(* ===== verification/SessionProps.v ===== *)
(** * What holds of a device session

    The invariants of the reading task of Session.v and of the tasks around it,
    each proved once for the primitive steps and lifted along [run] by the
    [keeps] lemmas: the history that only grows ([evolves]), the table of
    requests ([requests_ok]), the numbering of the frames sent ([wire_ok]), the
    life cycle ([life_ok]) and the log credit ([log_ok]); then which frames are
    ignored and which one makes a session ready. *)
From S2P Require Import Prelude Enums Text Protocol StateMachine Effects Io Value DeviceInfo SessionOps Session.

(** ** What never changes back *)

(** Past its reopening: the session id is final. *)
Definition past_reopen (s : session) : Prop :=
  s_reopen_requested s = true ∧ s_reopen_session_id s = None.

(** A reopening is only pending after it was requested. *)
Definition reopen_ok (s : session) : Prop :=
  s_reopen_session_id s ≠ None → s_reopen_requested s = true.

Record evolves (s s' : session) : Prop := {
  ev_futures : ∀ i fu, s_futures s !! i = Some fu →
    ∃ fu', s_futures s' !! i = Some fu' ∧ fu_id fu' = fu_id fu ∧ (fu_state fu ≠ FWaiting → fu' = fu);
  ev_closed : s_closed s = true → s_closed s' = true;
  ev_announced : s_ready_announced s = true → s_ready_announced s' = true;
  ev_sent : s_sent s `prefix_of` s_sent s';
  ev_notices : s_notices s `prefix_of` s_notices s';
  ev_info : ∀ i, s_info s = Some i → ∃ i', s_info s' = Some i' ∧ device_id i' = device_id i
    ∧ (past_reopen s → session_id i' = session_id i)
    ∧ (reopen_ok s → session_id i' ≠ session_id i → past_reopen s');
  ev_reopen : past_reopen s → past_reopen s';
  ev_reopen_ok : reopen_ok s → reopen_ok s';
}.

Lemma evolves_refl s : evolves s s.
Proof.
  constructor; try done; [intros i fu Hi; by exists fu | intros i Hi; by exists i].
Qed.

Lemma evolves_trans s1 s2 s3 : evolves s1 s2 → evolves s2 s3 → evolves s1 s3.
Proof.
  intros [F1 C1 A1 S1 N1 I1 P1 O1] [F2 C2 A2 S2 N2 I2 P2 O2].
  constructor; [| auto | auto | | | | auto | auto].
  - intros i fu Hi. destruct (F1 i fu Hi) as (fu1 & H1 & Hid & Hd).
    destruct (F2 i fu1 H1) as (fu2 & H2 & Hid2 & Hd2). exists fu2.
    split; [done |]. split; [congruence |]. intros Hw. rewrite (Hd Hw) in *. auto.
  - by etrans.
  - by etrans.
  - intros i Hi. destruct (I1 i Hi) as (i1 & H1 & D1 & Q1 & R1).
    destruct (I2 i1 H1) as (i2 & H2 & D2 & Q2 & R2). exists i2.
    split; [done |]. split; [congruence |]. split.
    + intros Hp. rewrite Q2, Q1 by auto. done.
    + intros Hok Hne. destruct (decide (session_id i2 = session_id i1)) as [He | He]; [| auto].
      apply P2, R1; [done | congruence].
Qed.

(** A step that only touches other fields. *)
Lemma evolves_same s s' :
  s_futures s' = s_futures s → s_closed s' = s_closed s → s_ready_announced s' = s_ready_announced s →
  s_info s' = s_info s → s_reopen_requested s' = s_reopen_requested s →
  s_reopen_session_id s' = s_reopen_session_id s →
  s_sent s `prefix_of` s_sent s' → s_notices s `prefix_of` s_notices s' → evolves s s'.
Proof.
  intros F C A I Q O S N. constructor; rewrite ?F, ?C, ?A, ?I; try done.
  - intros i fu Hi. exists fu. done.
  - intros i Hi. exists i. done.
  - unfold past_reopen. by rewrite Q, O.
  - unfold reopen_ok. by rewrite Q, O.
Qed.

+-------+

Exercise aim —
From the records above, print only the lines between the one holding "each proved once" and the one holding "ev_notices : s_notices", inclusive, exactly as they stand.

Response to this task —
    each proved once for the primitive steps and lifted along [run] by the
    [keeps] lemmas: the history that only grows ([evolves]), the table of
    requests ([requests_ok]), the numbering of the frames sent ([wire_ok]), the
    life cycle ([life_ok]) and the log credit ([log_ok]); then which frames are
    ignored and which one makes a session ready. *)
From S2P Require Import Prelude Enums Text Protocol StateMachine Effects Io Value DeviceInfo SessionOps Session.

(** ** What never changes back *)

(** Past its reopening: the session id is final. *)
Definition past_reopen (s : session) : Prop :=
  s_reopen_requested s = true ∧ s_reopen_session_id s = None.

(** A reopening is only pending after it was requested. *)
Definition reopen_ok (s : session) : Prop :=
  s_reopen_session_id s ≠ None → s_reopen_requested s = true.

Record evolves (s s' : session) : Prop := {
  ev_futures : ∀ i fu, s_futures s !! i = Some fu →
    ∃ fu', s_futures s' !! i = Some fu' ∧ fu_id fu' = fu_id fu ∧ (fu_state fu ≠ FWaiting → fu' = fu);
  ev_closed : s_closed s = true → s_closed s' = true;
  ev_announced : s_ready_announced s = true → s_ready_announced s' = true;
  ev_sent : s_sent s `prefix_of` s_sent s';
  ev_notices : s_notices s `prefix_of` s_notices s';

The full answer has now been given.